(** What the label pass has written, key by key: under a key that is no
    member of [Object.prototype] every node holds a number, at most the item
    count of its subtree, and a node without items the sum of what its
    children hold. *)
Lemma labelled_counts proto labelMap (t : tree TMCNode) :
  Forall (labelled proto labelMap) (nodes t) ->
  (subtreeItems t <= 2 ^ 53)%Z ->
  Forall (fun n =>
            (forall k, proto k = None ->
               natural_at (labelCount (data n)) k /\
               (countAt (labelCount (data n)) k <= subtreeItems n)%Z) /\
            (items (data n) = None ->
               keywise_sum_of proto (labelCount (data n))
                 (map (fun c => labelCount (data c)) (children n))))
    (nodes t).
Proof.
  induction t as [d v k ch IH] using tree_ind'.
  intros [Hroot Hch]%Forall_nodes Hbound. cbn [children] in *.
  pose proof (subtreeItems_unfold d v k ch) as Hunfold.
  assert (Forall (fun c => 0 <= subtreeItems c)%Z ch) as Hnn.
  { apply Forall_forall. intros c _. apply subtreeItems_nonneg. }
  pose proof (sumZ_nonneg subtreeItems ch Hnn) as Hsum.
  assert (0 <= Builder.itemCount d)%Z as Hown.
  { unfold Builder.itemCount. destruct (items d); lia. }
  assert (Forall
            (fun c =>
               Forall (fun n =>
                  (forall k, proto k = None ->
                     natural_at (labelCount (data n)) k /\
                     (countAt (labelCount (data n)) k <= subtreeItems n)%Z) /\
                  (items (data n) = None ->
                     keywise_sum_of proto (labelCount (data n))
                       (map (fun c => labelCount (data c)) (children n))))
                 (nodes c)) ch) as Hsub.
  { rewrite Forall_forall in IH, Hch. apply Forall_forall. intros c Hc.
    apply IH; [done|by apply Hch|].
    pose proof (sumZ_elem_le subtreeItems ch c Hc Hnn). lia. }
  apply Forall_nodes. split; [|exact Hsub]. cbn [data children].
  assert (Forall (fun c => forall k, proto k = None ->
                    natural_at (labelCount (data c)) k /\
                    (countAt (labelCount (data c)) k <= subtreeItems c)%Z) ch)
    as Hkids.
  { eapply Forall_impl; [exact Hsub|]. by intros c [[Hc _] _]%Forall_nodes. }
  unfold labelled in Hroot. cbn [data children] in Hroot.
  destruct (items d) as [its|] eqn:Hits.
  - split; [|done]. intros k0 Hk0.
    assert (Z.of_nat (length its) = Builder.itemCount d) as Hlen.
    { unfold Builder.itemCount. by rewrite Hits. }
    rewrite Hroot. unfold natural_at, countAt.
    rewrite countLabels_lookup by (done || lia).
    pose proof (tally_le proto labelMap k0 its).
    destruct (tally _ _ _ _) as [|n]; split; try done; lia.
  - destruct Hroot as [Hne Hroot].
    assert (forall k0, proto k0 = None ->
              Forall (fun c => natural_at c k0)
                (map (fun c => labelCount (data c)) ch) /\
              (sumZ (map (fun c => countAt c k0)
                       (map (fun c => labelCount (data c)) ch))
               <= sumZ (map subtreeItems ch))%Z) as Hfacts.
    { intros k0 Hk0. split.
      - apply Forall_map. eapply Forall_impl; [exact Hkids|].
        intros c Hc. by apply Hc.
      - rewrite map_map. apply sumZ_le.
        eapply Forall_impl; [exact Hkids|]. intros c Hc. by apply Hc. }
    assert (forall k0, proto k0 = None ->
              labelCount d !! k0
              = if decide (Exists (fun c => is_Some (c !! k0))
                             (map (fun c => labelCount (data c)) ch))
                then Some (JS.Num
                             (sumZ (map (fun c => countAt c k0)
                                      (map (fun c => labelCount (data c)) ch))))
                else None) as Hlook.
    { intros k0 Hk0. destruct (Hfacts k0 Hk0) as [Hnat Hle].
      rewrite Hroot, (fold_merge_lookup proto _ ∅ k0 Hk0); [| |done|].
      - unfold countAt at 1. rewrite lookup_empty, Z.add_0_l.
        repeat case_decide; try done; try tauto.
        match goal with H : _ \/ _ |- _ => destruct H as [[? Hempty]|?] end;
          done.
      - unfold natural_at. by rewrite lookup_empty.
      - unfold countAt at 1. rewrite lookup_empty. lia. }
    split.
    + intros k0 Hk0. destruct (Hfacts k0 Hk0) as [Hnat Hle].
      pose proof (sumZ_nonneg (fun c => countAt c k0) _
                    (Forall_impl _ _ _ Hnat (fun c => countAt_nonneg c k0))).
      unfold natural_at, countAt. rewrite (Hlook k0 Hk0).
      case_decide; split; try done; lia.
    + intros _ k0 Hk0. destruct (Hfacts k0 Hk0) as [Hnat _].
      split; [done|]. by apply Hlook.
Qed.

• [ACTIVITY]:
The expected output is the exact run of lines from the start of the entries through the line with "children hold. *)", inclusive.

• [RESPONSE]:
(** What the label pass has written, key by key: under a key that is no
    member of [Object.prototype] every node holds a number, at most the item
    count of its subtree, and a node without items the sum of what its
    children hold. *)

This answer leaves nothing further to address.